**Task to carry out:** The whole set of entries is to be restated word for word.

═════ Data for this exercise

(* ===== verification/Dial.v ===== *)
(** * Dialling for inbounds

    [Dialer] of [rsb-core/src/runtime.rs], [TrackedStream] of
    [rsb-core/src/proxy_stream.rs], and the part of
    [rsb-protocol/src/inbound_proxy.rs] between a parsed target and a connection:
    [resolve_for_connect], [resolve_destination], [dial_tcp_only],
    [dial_tcp_with_client_watch], and the counter of active connections.

    The router, the outbound manager and the connection manager are those of
    their own files; looking up a name through the DNS router and dialling an
    outbound are arguments.  What the client and the timers do during a dial is
    given by a value of [Watch]. *)
From stdpp Require Import base tactics gmap list strings relations.
From Stdlib Require Import ZArith Lia.
From Stdlib Require Import Strings.Byte.
From S2P Require Import Prelude Json Text Ip Route Users Connections Groups.

Local Open Scope Z_scope.

(** ** Tracked connections *)

Record TrackedStream := mkTracked {
  ts_id : Z;
  ts_inbound : list byte;
  ts_outbound : list byte;
  ts_user : option (list byte);
}.
Definition tracked_stream (cm : ConnectionManager) (id : Z) : TrackedStream :=
  let '(inb, outb, user) := default (str "unknown", str "unknown", None) (connection_info cm id) in
  mkTracked id inb outb user.
(** [poll_read] and [poll_write] with [n] bytes transferred, and the drop. *)
Definition tracked_read (ts : TrackedStream) (n : Z) (cm : ConnectionManager) : ConnectionManager :=
  if 0 <? n then record_traffic cm (ts_inbound ts) (ts_outbound ts) 0 n (ts_user ts) else cm.
Definition tracked_write (ts : TrackedStream) (n : Z) (cm : ConnectionManager) : ConnectionManager :=
  if 0 <? n then record_traffic cm (ts_inbound ts) (ts_outbound ts) n 0 (ts_user ts) else cm.
Definition tracked_drop (ts : TrackedStream) (cm : ConnectionManager) : ConnectionManager :=
  untrack cm (ts_id ts).

Definition set_destination (md : Metadata) (d : option SocketAddr) : Metadata :=
  mkMetadata (md_network md) (md_source md) d (md_domain md) (md_protocol md) (md_process_name md)
    (md_process_path md) (md_inbound_tag md).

══════════

**Response for this exercise:**
(* ===== verification/Dial.v ===== *)
(** * Dialling for inbounds

    [Dialer] of [rsb-core/src/runtime.rs], [TrackedStream] of
    [rsb-core/src/proxy_stream.rs], and the part of
    [rsb-protocol/src/inbound_proxy.rs] between a parsed target and a connection:
    [resolve_for_connect], [resolve_destination], [dial_tcp_only],
    [dial_tcp_with_client_watch], and the counter of active connections.

    The router, the outbound manager and the connection manager are those of
    their own files; looking up a name through the DNS router and dialling an
    outbound are arguments.  What the client and the timers do during a dial is
    given by a value of [Watch]. *)
From stdpp Require Import base tactics gmap list strings relations.
From Stdlib Require Import ZArith Lia.
From Stdlib Require Import Strings.Byte.
From S2P Require Import Prelude Json Text Ip Route Users Connections Groups.

Local Open Scope Z_scope.

(** ** Tracked connections *)

Record TrackedStream := mkTracked {
  ts_id : Z;
  ts_inbound : list byte;
  ts_outbound : list byte;
  ts_user : option (list byte);
}.
Definition tracked_stream (cm : ConnectionManager) (id : Z) : TrackedStream :=
  let '(inb, outb, user) := default (str "unknown", str "unknown", None) (connection_info cm id) in
  mkTracked id inb outb user.
(** [poll_read] and [poll_write] with [n] bytes transferred, and the drop. *)
Definition tracked_read (ts : TrackedStream) (n : Z) (cm : ConnectionManager) : ConnectionManager :=
  if 0 <? n then record_traffic cm (ts_inbound ts) (ts_outbound ts) 0 n (ts_user ts) else cm.
Definition tracked_write (ts : TrackedStream) (n : Z) (cm : ConnectionManager) : ConnectionManager :=
  if 0 <? n then record_traffic cm (ts_inbound ts) (ts_outbound ts) n 0 (ts_user ts) else cm.
Definition tracked_drop (ts : TrackedStream) (cm : ConnectionManager) : ConnectionManager :=
  untrack cm (ts_id ts).

Definition set_destination (md : Metadata) (d : option SocketAddr) : Metadata :=
  mkMetadata (md_network md) (md_source md) d (md_domain md) (md_protocol md) (md_process_name md)
    (md_process_path md) (md_inbound_tag md).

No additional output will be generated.